Understanding the experiences of young people who enter care aged 16 and over
Research Lead at Barnardo’s Innovation Lab says the experiences and outcomes of late entrants is not very well documented and gives tips for working with late entrants to the care system.
26/01/21
A lead researcher at Barnardo’s has highlighted key findings discovered from interviews with young people entering care at or after the age of 16 and professionals working with them.
Sohila Sawhney, Research Lead at Barnardo’s Innovation Lab, says there are large regional variations in the proportion of care leavers in England who enter care at or after the age of 16. Twenty-nine percent of late entrants were from London authorities, compared to just 3% in the North East, according to this year’s annual statistics.
Writing in a blog for Research in Practice, Sohila said that late entrants often come into care through four main routes: as unaccompanied asylum seekers, through the youth justice system, through mental health inpatient services, or through emergency placements following family breakdown/contextual safeguarding.
Various themes emerged from the research, including a lack of faith among young people that much could change; a suspicion of bureaucracy and multiple worker changes; and that some young people appreciated the support despite recognising that it was not ideal – particularly for unaccompanied asylum-seeking young people.
Sohila says that in many cases, young people felt supported with both practical and emotional challenges, but that this was “not a consistent experience”. Rushed handovers between staff, eligibility for care leaver support on release from prison coming to the attention of the leaving care team late, and problems with documentation and age assessments for unaccompanied young people were all identified as common areas for improvement.
“Taking time to build relationships with late entrants is key,” Sohila says, as late entrants are only ‘in the system’ for a short amount of time.
Sohila offered tips to those working with late entrants to care, such as reminding them of their rights and entitlements often and in different ways.
“The impact of trauma and disruption means young people might not always understand or remember what you’re telling them the first or even second time.”
Where possible, she advised that documents be shared virtually to assist young people with online translation.
“Be prepared to support late entrants with both evident (emergency support with housing and money) and entrenched issues (accumulative impact of trauma).
“Young people can sense when they are being pushed out and this is particularly so for those in care for a short time.
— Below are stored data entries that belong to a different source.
(* ===== verification/V5Exec.v ===== *)
(** * Executions of a storage plan

    What a storage plan promises: its instructions run on the memory of the
    ranks, a transfer as a send on one rank and a receive on another, in any
    order that keeps every dependency between operations on a common rank.  The
    conditions of [plan_ok] make every such execution compute the values that
    the plan declares. *)

From stdpp Require Import gmultiset.
From S2P Require Import Prelude.
From S2P Require Import Python.
From S2P Require Import Collective.
From S2P Require Import InputModels.
From S2P Require Import Versions.
From S2P Require Import V5Model.
From S2P Require Import V5Buffers.
Local Open Scope Z_scope.

(** A slice of storage: rank, buffer and offset. *)
Notation Cell := (Z * string * Z)%type.

(** The sum of one contribution per slice. *)
Definition contents (contributors : gset Z) : gmultiset Z :=
  list_to_set_disj (elements contributors).

Lemma contents_union (a b : gset Z) : a ∩ b = ∅ → contents (a ∪ b) = contents a ⊎ contents b.
Proof.
  intros Hd. unfold contents. rewrite elements_disj_union by set_solver.
  apply list_to_set_disj_app.
Qed.

(** The two ends of a transfer; a copy has only a target. *)
Inductive Endpoint : Type := Source | Target.
#[export] Instance Endpoint_eq_dec : EqDecision Endpoint.
Proof. solve_decision. Defined.
#[export] Program Instance Endpoint_countable : Countable Endpoint :=
  inj_countable' (λ e, match e with Source => true | Target => false end)
    (λ b : bool, if b then Source else Target) _.
Next Obligation. by intros []. Qed.

Definition has_endpoint (op : Instruction) (e : Endpoint) : Prop :=
  match e with Source => in_kind op ≠ "copy"%string | Target => True end.

Definition endpoint_rank (op : Instruction) (e : Endpoint) : Z :=
  match e with Source => in_peer op | Target => in_rank op end.

Definition at_rank (op : Instruction) (rank : Z) : Prop :=
  ∃ e, has_endpoint op e ∧ endpoint_rank op e = rank.

(** The completed endpoints, the memory and the messages under way. *)
Record PlanState : Type := MkPlanState {
  ps_done : gset (string * Endpoint);
  ps_memory : gmap Cell (gmultiset Z);
  ps_messages : gmap string (gmultiset Z);
}.

(** [p] precedes [q] in a list. *)
Definition before {A} (l : list A) (p q : A) : Prop :=
  ∃ i j, (i < j)%nat ∧ l !! i = Some p ∧ l !! j = Some q.

Lemma before_total {A} (l : list A) p q : p ∈ l → q ∈ l → p = q ∨ before l p q ∨ before l q p.
Proof.
  intros [i Hi]%list_elem_of_lookup [j Hj]%list_elem_of_lookup.
  destruct (Nat.lt_trichotomy i j) as [?|[->|?]]; [right; left| left; congruence |right; right].
  - by exists i, j.
  - by exists j, i.
Qed.

Lemma before_elem {A} (l : list A) p q : before l p q → p ∈ l ∧ q ∈ l.
Proof. intros (i & j & _ & Hi & Hj). split; by eapply list_elem_of_lookup_2. Qed.

Section execution.
Context (inputs : ResolvedInput) (plan : StoragePlan).

Notation instructions := (sp_instructions plan).

(** The storage of an address, and of a state of the plan. *)
Definition address_cell (address : Address) : option Cell :=
  match canonical_region address inputs with
  | Ok region => Some (region_key region)
  | Err _ => None
  end.

Definition cell_of (id : string) : option Cell :=
  address ← dict_get id (sp_addresses plan); address_cell address.

Definition contributors_of (id : string) : gset Z :=
  default ∅ (va_contributors <$> dict_get id (sp_values plan)).

(** An endpoint waits for the endpoints, on its rank, of the operations that its
    operation depends on. *)
Definition may_run (s : PlanState) (op : Instruction) (e : Endpoint) : Prop :=
  (in_id op, e) ∉ ps_done s ∧
  ∀ j e', j ∈ instructions → in_id j ∈ in_dependencies op → has_endpoint j e' →
    endpoint_rank j e' = endpoint_rank op e → (in_id j, e') ∈ ps_done s.

Inductive plan_step (s : PlanState) : PlanState → Prop :=
  | plan_send op key cell m :
      op ∈ instructions → in_kind op ≠ "copy"%string → may_run s op Source →
      in_inputs op !! 0%nat = Some key → cell_of key = Some cell → ps_memory s !! cell = Some m →
      plan_step s (MkPlanState ({[(in_id op, Source)]} ∪ ps_done s) (ps_memory s)
                     (<[in_id op := m]> (ps_messages s)))
  | plan_receive op m target :
      op ∈ instructions → in_kind op = "send"%string → may_run s op Target →
      ps_messages s !! in_id op = Some m → cell_of (in_output op) = Some target →
      plan_step s (MkPlanState ({[(in_id op, Target)]} ∪ ps_done s)
                     (<[target := m]> (ps_memory s)) (ps_messages s))
  | plan_reduce op m key cell n target :
      op ∈ instructions → in_kind op = "rrc"%string → may_run s op Target →
      ps_messages s !! in_id op = Some m →
      in_inputs op !! 1%nat = Some key → cell_of key = Some cell → ps_memory s !! cell = Some n →
      cell_of (in_output op) = Some target →
      plan_step s (MkPlanState ({[(in_id op, Target)]} ∪ ps_done s)
                     (<[target := m ⊎ n]> (ps_memory s)) (ps_messages s))
  | plan_copy op key cell m target :
      op ∈ instructions → in_kind op = "copy"%string → may_run s op Target →
      in_inputs op !! 0%nat = Some key → cell_of key = Some cell → ps_memory s !! cell = Some m →
      cell_of (in_output op) = Some target →
      plan_step s (MkPlanState ({[(in_id op, Target)]} ∪ ps_done s)
                     (<[target := m]> (ps_memory s)) (ps_messages s)).

(** Nothing has run and every initial state is in place; other storage holds
    anything. *)
Definition plan_start (s : PlanState) : Prop :=
  ps_done s = ∅ ∧ ps_messages s = ∅ ∧
  ∀ id c, id ∈ sp_initial_ids plan → cell_of id = Some c →
    ps_memory s !! c = Some (contents (contributors_of id)).

Definition plan_finished (s : PlanState) : Prop :=
  ∀ op e, op ∈ instructions → has_endpoint op e → (in_id op, e) ∈ ps_done s.

(** A direct dependency that both operations see on [rank]. *)
Definition local_dependency (rank : Z) (j i : Instruction) : Prop :=
  j ∈ instructions ∧ i ∈ instructions ∧ in_id j ∈ in_dependencies i ∧
  at_rank j rank ∧ at_rank i rank.

Definition accesses (op : Instruction) (id : string) : Prop :=
  in_output op = id ∨ id ∈ in_inputs op.

(** [q] writes after the state [u] exists. *)
Definition later (u : string) (q : Instruction) : Prop :=
  q ∈ instructions ∧
  (u ∈ sp_initial_ids plan ∨ ∃ p, in_output p = u ∧ before instructions p q).

(** The operands of an operation, their storage and the value it computes. *)
Definition computes (op : Instruction) : Prop :=
  ∃ c0 key c, in_inputs op !! 0%nat = Some key ∧ cell_of key = Some c0 ∧
    cell_of (in_output op) = Some c ∧ c.1.1 = in_rank op ∧
    if decide (in_kind op = "copy"%string) then
      in_inputs op = [key] ∧ c0.1.1 = in_rank op ∧
      contributors_of (in_output op) = contributors_of key
    else
      c0.1.1 = in_peer op ∧ in_peer op ≠ in_rank op ∧
      if decide (in_kind op = "rrc"%string) then
        ∃ acc c1, in_inputs op = [key; acc] ∧ cell_of acc = Some c1 ∧ c1.1.1 = in_rank op ∧
          contributors_of key ∩ contributors_of acc = ∅ ∧
          contributors_of (in_output op) = contributors_of key ∪ contributors_of acc
      else
        in_kind op = "send"%string ∧ in_inputs op = [key] ∧
        contributors_of (in_output op) = contributors_of key.

Record plan_ok : Prop := {
  po_ids : NoDup (in_id <$> instructions);
  po_outputs : NoDup (in_output <$> instructions);
  po_fresh op : op ∈ instructions → in_output op ∉ sp_initial_ids plan;
  po_initial_cells u v c : u ∈ sp_initial_ids plan → v ∈ sp_initial_ids plan →
    cell_of u = Some c → cell_of v = Some c → u = v;
  po_order i op d : instructions !! i = Some op → d ∈ in_dependencies op →
    ∃ j p, (j < i)%nat ∧ instructions !! j = Some p ∧ in_id p = d;
  po_computes op : op ∈ instructions → computes op;
  po_available op key : op ∈ instructions → key ∈ in_inputs op →
    key ∈ sp_initial_ids plan ∨
    ∃ p, p ∈ instructions ∧ in_output p = key ∧ in_id p ∈ in_dependencies op;
  (** Storage is written again only after all accesses to its former state. *)
  po_hazards u q r c : later u q → in_output q ≠ u → cell_of u = Some c →
    cell_of (in_output q) = Some c → r ∈ instructions → accesses r u →
    r = q ∨ tc (local_dependency c.1.1) r q;
}.
End execution.
Lemma ordered_operand op key p :
  op ∈ ordered → key ∈ in_inputs op → p ∈ ordered → in_output p = key →
  in_id p ∈ in_dependencies op ∧ at_rank op (in_rank p).
Proof.
  intros (o & Ht)%ordered_twin Hkey (q & Hq)%ordered_twin Hp.
  destruct (twin_fields o op Ht) as (_ & Ek & Ein & _ & Er & Ep & Hd).
  destruct (twin_fields q p Hq) as (-> & _ & _ & Eo & -> & _ & _).
  rewrite Ein in Hkey. destruct (planned_operand o key (proj1 Ht) Hkey) as (v & (Hv & _ & Hprod) & Hat).
  rewrite <- Hp, Eo in Hv. destruct (planned_output q v (proj1 Hq) Hv) as [<- Hpr].
  split; [by apply Hd, Hprod|]. destruct Hat as (e & He & Hr). exists e.
  destruct e; simpl in *; by rewrite ?Ek, ?Er, ?Ep.
Qed.

Lemma direct_fixed id a :
  dict_get id (ou_direct acc) = Some a →
  ad_buffer a ≠ "s"%string ∧ dict_get id (pl_addresses P) = None.
Proof.
  intros Ha. destruct (oo_direct _ _ _ _ _ _ Hout id a Ha) as
    (_ & slot & c & v & p & _ & -> & Hv & _ & _ & Hp & Hpid & _).
  split; [done|]. destruct (dict_get id (pl_addresses P)) as [b|] eqn:E; [|done]. exfalso.
  destruct (pk_states _ _ _ Hplan _ _ Hv) as [Hid [(q & _ & ->)|(q & Hq & Eq & Hpq)]]; [done|].
  apply (oo_addresses _ _ _ _ _ _ Hout) in E as [(r & _ & E & _)|(s & E & _ & _)].
  - rewrite <- Eq, (pk_names _ _ _ Hplan q Hq) in E. symmetry in E. by apply input_not_state in E.
  - rewrite <- Eq, (pk_names _ _ _ Hplan q Hq) in E. apply state_id_inj in E.
    destruct (Hids p Hpid) as [_ Hne]. apply (Hne s). congruence.
Qed.

Lemma fixed_buffer id a : dict_get id (pl_addresses P) = Some a → ad_buffer a ≠ "s"%string.
Proof. by intros [(p & _ & _ & ->)|(s & _ & -> & _)]%(oo_addresses _ _ _ _ _ _ Hout). Qed.

(** Every state is read or is an output. *)
Definition used (l : list Instruction) (outputs : list (OutputSlot * string)) : Prop :=
  ∀ op, op ∈ l → (∃ r, r ∈ l ∧ in_output op ∈ in_inputs r) ∨
    ∃ slot, dict_get slot outputs = Some (in_output op).

Context (Hused : used (al_final st) (ou_outputs acc)).

Lemma final_twins : Forall2 (λ op f, ∃ d, f = with_dependencies op d) ordered (al_final st).
Proof. destruct (allocate_all_final _ _ _ _ _ _ _ Hst) as (l & -> & Hl). exact Hl. Qed.

Lemma scratch_read op :
  op ∈ ordered → dict_get (in_output op) (ou_direct acc) = None →
  dict_get (in_output op) (pl_addresses P) = None →
  ∃ r, r ∈ ordered ∧ in_output op ∈ in_inputs r.
Proof.
  intros Hop Hnd Hna. destruct (Forall2_elem_l _ _ _ _ final_twins Hop) as (f & Hf & d & ->).
  destruct (Hused _ Hf) as [(r & Hr & Hin)|(slot & Hs)]; simpl in *.
  - destruct (Forall2_elem_r _ _ _ _ final_twins Hr) as (o & Ho & d' & ->). by exists o.
  - exfalso. destruct (oo_bound _ _ _ _ _ _ Hout _ _ Hs) as (c & Hin).
    destruct (oo_outputs _ _ _ _ _ _ Hout _ _ Hin) as (id & v & Hid & _ & _ & _ & Hp).
    assert (id = in_output op) as -> by congruence.
    destruct Hp as [(p & _ & E & _)|[E|[E Hc]]]; [|congruence|].
    + rewrite (ordered_names op Hop) in E. symmetry in E. by apply input_not_state in E.
    + assert (Ha : dict_get (in_output op) (pl_addresses P) = Some (slot_address slot)).
      { apply (oo_addresses _ _ _ _ _ _ Hout). right. by exists slot. }
      congruence.
Qed.

Lemma storage_allocated :
  allocated (ou_direct acc) (pl_addresses P) ordered ordered st.
Proof.
  eapply (allocated_all capacity _ (reader_sets instrs) position); [apply ordered_ids| | | | | | | | |exact Hst].
  - apply NoDup_outputs; [apply ordered_ids|apply ordered_names].
  - exact Hfollows.
  - exact ordered_readers.
  - exact position_index.
  - exact ordered_operand.
  - exact direct_fixed.
  - exact fixed_buffer.
  - exact scratch_read.
Qed.

(** ** Storage of the states *)

Notation addresses := (al_addresses st).

Lemma address_outside id :
  (∀ op, op ∈ ordered → in_output op ≠ id) → dict_get id addresses = dict_get id (pl_addresses P).
Proof.
  intros Hne. apply (ac_outside _ _ _ _ _ storage_allocated).
  intros (op & E & Hop)%list_elem_of_fmap. by destruct (Hne op Hop).
Qed.

Lemma initial_address p :
  p ∈ positions → dict_get (input_id p.1 p.2) addresses = Some (MkAddress p.1 "i" p.2).
Proof.
  intros Hp. rewrite address_outside.
  - apply (oo_addresses _ _ _ _ _ _ Hout). left. by exists p.
  - intros op Hop E. rewrite (ordered_names op Hop) in E. symmetry in E. by apply input_not_state in E.
Qed.

(** Where an instruction writes: scratch storage of its rank, or an output slot
    that is bound to its result. *)
Definition written_to (o : Instruction) (a : Address) : Prop :=
  (∃ k, a = scratch_slot (in_rank o) k) ∨
  ∃ slot c, (slot, c) ∈ items ∧ a = slot_address slot ∧ slot_rank slot = in_rank o ∧
    dict_get slot (ou_outputs acc) = Some (in_output o) ∧
    (cs_inplace (ri_collective inputs) = false ∨ in_kind o = "copy"%string).

Lemma output_address o :
  o ∈ instrs → ∃ a, dict_get (in_output o) addresses = Some a ∧ written_to o a.
Proof.
  intros Ho. destruct (planned_twin o Ho) as (op & Hop & Ht).
  destruct (twin_fields o op Ht) as (Eid & Ek & _ & Eo & Er & _).
  destruct (dict_get (in_output o) (ou_direct acc)) as [a|] eqn:Ed.
  { exists a. rewrite <- Eo in *. split; [by apply (ac_direct _ _ _ _ _ storage_allocated op)|].
    right. destruct (oo_direct _ _ _ _ _ _ Hout _ _ Ed) as
      (Hin & slot & c & v & p & Hs & -> & Hv & Hr & _ & _ & _ & Hb).
    exists slot, c. rewrite Eo in *. destruct (planned_output o v Ho Hv) as [Hvr _].
    split_and!; [done|done|congruence|done|by left]. }
  destruct (dict_get (in_output o) (pl_addresses P)) as [a|] eqn:Ea.
  { exists a. rewrite <- Eo in *. split; [by apply (ac_fixed _ _ _ _ _ storage_allocated op)|].
    right. apply (oo_addresses _ _ _ _ _ _ Hout) in Ea as [(p & _ & E & _)|(slot & E & -> & _)].
    - rewrite (ordered_names op Hop) in E. symmetry in E. by apply input_not_state in E.
    - rewrite (ordered_names op Hop), Eid in E. apply state_id_inj in E.
      pose proof (oo_kinds _ _ _ _ _ _ Hout o Ho) as Hk. case_decide as Hc.
      + destruct Hk as (s & c & Hs & E' & Hr & Hb). rewrite E in E'. apply copy_id_inj in E' as <-.
        exists slot, c. split_and!; [done|done|done| |by right].
        by rewrite Hb, <- Eo, (ordered_names op Hop), Eid, E.
      + destruct (Hids _ Hk) as [_ Hne]. by destruct (Hne slot). }
  rewrite <- Eo in *.
  destruct (ac_scratch _ _ _ _ _ storage_allocated op Hop Ed Ea) as (k & Hk & _).
  exists (scratch_slot (in_rank op) k). split; [done|]. left. exists k. by rewrite Er.
Qed.

Lemma written_rank o a : written_to o a → ad_rank a = in_rank o.
Proof. by intros [(k & ->)|(slot & c & _ & -> & E & _)]. Qed.

Lemma written_bounds o a : o ∈ instrs → written_to o a → 0 ≤ ad_rank a ∧ 0 ≤ ad_offset a.
Proof.
  intros Ho Hw. split.
  - rewrite (written_rank o a Hw). by destruct (pk_instructions _ _ _ Hplan o Ho).
  - destruct Hw as [(k & ->)|(slot & c & Hs & -> & _)]; simpl; [lia|]. by apply (Hslot slot c).
Qed.

Lemma state_address key v :
  dict_get key states = Some v →
  ∃ a, dict_get key addresses = Some a ∧ ad_rank a = va_rank v ∧ 0 ≤ ad_rank a ∧ 0 ≤ ad_offset a ∧
    ((∃ p, p ∈ positions ∧ key = input_id p.1 p.2 ∧ a = MkAddress p.1 "i" p.2) ∨
     ∃ o, o ∈ instrs ∧ in_output o = key ∧ written_to o a).
Proof.
  intros Hv. destruct (pk_states _ _ _ Hplan _ _ Hv) as [Hid [(p & Hp & ->)|(o & Ho & <- & _)]].
  - simpl in Hid. subst key. exists (MkAddress p.1 "i" p.2). destruct (Hpositions p Hp).
    split; [by apply initial_address|]. split_and!; try done. left. by exists p.
  - destruct (output_address o Ho) as (a & Ha & Hw). exists a. split; [done|].
    destruct (planned_output o v Ho Hv) as [-> _].
    destruct (written_bounds o a Ho Hw). split_and!; [by apply written_rank|done|done|].
    right. by exists o.
Qed.
Lemma stored_bundle_exact_witness : ∃ bundle text, lowered = Ok bundle ∧
  check_xml_bundle context model default_limits input_digest text (cb_sidecar bundle) =
    Ok (from_xml bundle (PStr (sha256 text))) ∧
  can_execute (from_xml bundle (PStr (sha256 text))) = Ok true.
Proof.
  destruct demo_lowers as (bundle & Hlow & Hex & _). pose proof Hlow as Hlow'. unfold lowered in Hlow'.
  destruct (lower_and_check_verified _ _ _ _ _ _ Hlow' Hex) as (plan & program & text & e & p & v & Hv & _).
  exists bundle, text. split; [exact Hlow|]. split; [|exact Hex].
  apply (stored_bundle_exact (Network demo_candidate) context model default_limits input_digest bundle text).
  - reflexivity.
  - discriminate.
  - exact Hlow'.
  - exact (vf_text _ _ _ _ _ _ _ _ _ _ Hv).
Defined.
End witness.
Similarly, adolescents who enter care late may seem to be doing well enough to progress on without support, however this could be a coping mechanism to mask deeper issues as they might want to disengage quickly once they have received support for their most pressing needs.
“Understand their networks and work towards a model of interdependence where there are assets and allies within these networks who can sustainably and safely support young people after statutory services end.”